═══ Record extracts ═══

(* ===== verification/ThreadsSteps.v ===== *)
(** * Every section of a processor runs, and keeps the invariant *)
From S2P Require Import Prelude Wp Synch Threads ThreadsProofs.
Import Synch Threads ThreadsInv ThreadsProofs.

Module ThreadsSteps.

(** ** The primitive operations *)

Section Prim.
Context (E : stop -> Prop).
Lemma wp_get_cpu c k s Q : allcpus s !! c = Some k -> Q k s -> wp E (get_cpu c) s Q.
Proof. intros Hc HQ. unfold get_cpu, wp, mbind, M_bind, get. by rewrite Hc. Qed.
Lemma wp_put_cpu c k s (Q : unit -> sys -> Prop) : Q tt (set_allcpus (<[c := k]> (allcpus s)) s) -> wp E (put_cpu c k) s Q.
Proof. done. Qed.
Lemma wp_on_cpu c f k s (Q : unit -> sys -> Prop) : allcpus s !! c = Some k -> Q tt (set_allcpus (<[c := f k]> (allcpus s)) s) -> wp E (on_cpu c f) s Q.
Proof. intros Hc HQ. unfold on_cpu. apply wp_bind. by eapply wp_get_cpu. Qed.
Lemma wp_get_thread t th s Q : threads s !! t = Some th -> Q th s -> wp E (get_thread t) s Q.
Proof. intros Ht HQ. unfold get_thread, wp, mbind, M_bind, get. by rewrite Ht. Qed.
Lemma wp_put_thread t th s (Q : unit -> sys -> Prop) : Q tt (set_threads (<[t := th]> (threads s)) s) -> wp E (put_thread t th) s Q.
Proof. done. Qed.
Lemma wp_on_thread t f th s (Q : unit -> sys -> Prop) : threads s !! t = Some th -> Q tt (set_threads (<[t := f th]> (threads s)) s) -> wp E (on_thread t f) s Q.
Proof. intros Ht HQ. unfold on_thread. apply wp_bind. by eapply wp_get_thread. Qed.
End Prim.

(** ** Places *)

(** A processor moves to another place, the threads staying where they are. *)
Lemma inv_goto H s c k k' : inv H s -> allcpus s !! c = Some k -> occupants k' = occupants k -> cpu_ok (threads s) (allcpus s) c k' -> (c_place k = Switching S_SLEEP -> False) ->
  inv H (set_allcpus (<[c := k']> (allcpus s)) s).
Proof. intros Hi Hc Ho Hok Hl. eapply inv_cpu; [done|done|by rewrite Ho|done|]. intros E. by destruct (Hl E). Qed.

(** A processor that neither sleeps nor switches has an innocent place. *)
Definition quiet_place (p : place) : bool := match p with Normal | Woken | Yielding | Clearing | Counting _ _ _ | Taking _ _ | Waking [] | Returning [] | Halted => true | _ => false end.

Lemma dead_moves T k k' c t : is_thread T (dead_on k c t) t -> (c_place k <> Switching S_ZOMBIE \/ is_thread T (fun th => t_state th = S_ZOMBIE) (c_curthread k)) -> is_thread T (dead_on k' c t) t.
Proof.
  intros Ht Hk. eapply is_thread_mono; [exact Ht|]. intros th Hth (H1 & H2 & H3). split_and!; [done|done|]. left. destruct H3 as [|[-> Hp]]; [done|]. destruct Hk as [Hk|(th' & Hth' & Hz)]; [done|]. congruence.
Qed.

(** [k'] has the threads of [k] and a place that is no longer [Switching]. *)
Lemma cpu_ok_place T cs c k k' : cpu_ok T cs c k -> c_place k <> Switching S_ZOMBIE -> c_curthread k' = c_curthread k -> c_runqueue k' = c_runqueue k -> c_zombies k' = c_zombies k ->
  (running k' = true -> running k = true) -> place_ok T cs c k' -> cpu_ok T cs c k'.
Proof.
  intros [O1 O2 O3 O4] Hz Hc Hr Hzo Hrun Hp. split; [|by rewrite Hr| |done].
  - rewrite Hc. eapply is_thread_mono; [exact O1|]. intros th _ [H1 H2]. auto.
  - rewrite Hzo. intros t Ht. eapply dead_moves; [by apply O3|]. by left.
Qed.

(** ** Making a thread runnable *)

Definition queued (c d : nat) (t : tid) (k : cpu) : cpu :=
  let k1 := set_runqueue (c_runqueue k ++ [t]) k in
  if c_isidle k && negb (bool_decide (d = c)) then set_line true (set_pending (Z.lor (c_ipi_pending k) (Z.shiftl 1 IPI_UNIDLE)) k1) else k1.

Lemma ipi_send_is d code k s : allcpus s !! d = Some k -> 0 <= code < 32 ->
  ipi_send d code s = Done tt (set_allcpus (<[d := set_line true (set_pending (Z.lor (c_ipi_pending k) (Z.shiftl 1 code)) k)]> (allcpus s)) s).
Proof.
  intros Hd Hcode. pose proof (lookup_lt_Some _ _ _ Hd) as Hlt. unfold ipi_send, mainbus_send_ipi, on_cpu, put_cpu, get_cpu, kassert, mbind, M_bind, get, modify, deref.
  replace ((0 <=? code) && (code <? 32)) with true by (symmetry; apply andb_true_iff; lia). rewrite Hd. cbn [set_allcpus allcpus threads wchans numthreads]. rewrite list_lookup_insert_eq by done. cbn. by rewrite list_insert_insert_eq.
Qed.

═══

Print precisely the lines from the one with "Definition queued (c" through the end of the data above, adding nothing.

Task answer:
Definition queued (c d : nat) (t : tid) (k : cpu) : cpu :=
  let k1 := set_runqueue (c_runqueue k ++ [t]) k in
  if c_isidle k && negb (bool_decide (d = c)) then set_line true (set_pending (Z.lor (c_ipi_pending k) (Z.shiftl 1 IPI_UNIDLE)) k1) else k1.

Lemma ipi_send_is d code k s : allcpus s !! d = Some k -> 0 <= code < 32 ->
  ipi_send d code s = Done tt (set_allcpus (<[d := set_line true (set_pending (Z.lor (c_ipi_pending k) (Z.shiftl 1 code)) k)]> (allcpus s)) s).
Proof.
  intros Hd Hcode. pose proof (lookup_lt_Some _ _ _ Hd) as Hlt. unfold ipi_send, mainbus_send_ipi, on_cpu, put_cpu, get_cpu, kassert, mbind, M_bind, get, modify, deref.
  replace ((0 <=? code) && (code <? 32)) with true by (symmetry; apply andb_true_iff; lia). rewrite Hd. cbn [set_allcpus allcpus threads wchans numthreads]. rewrite list_lookup_insert_eq by done. cbn. by rewrite list_insert_insert_eq.
Qed.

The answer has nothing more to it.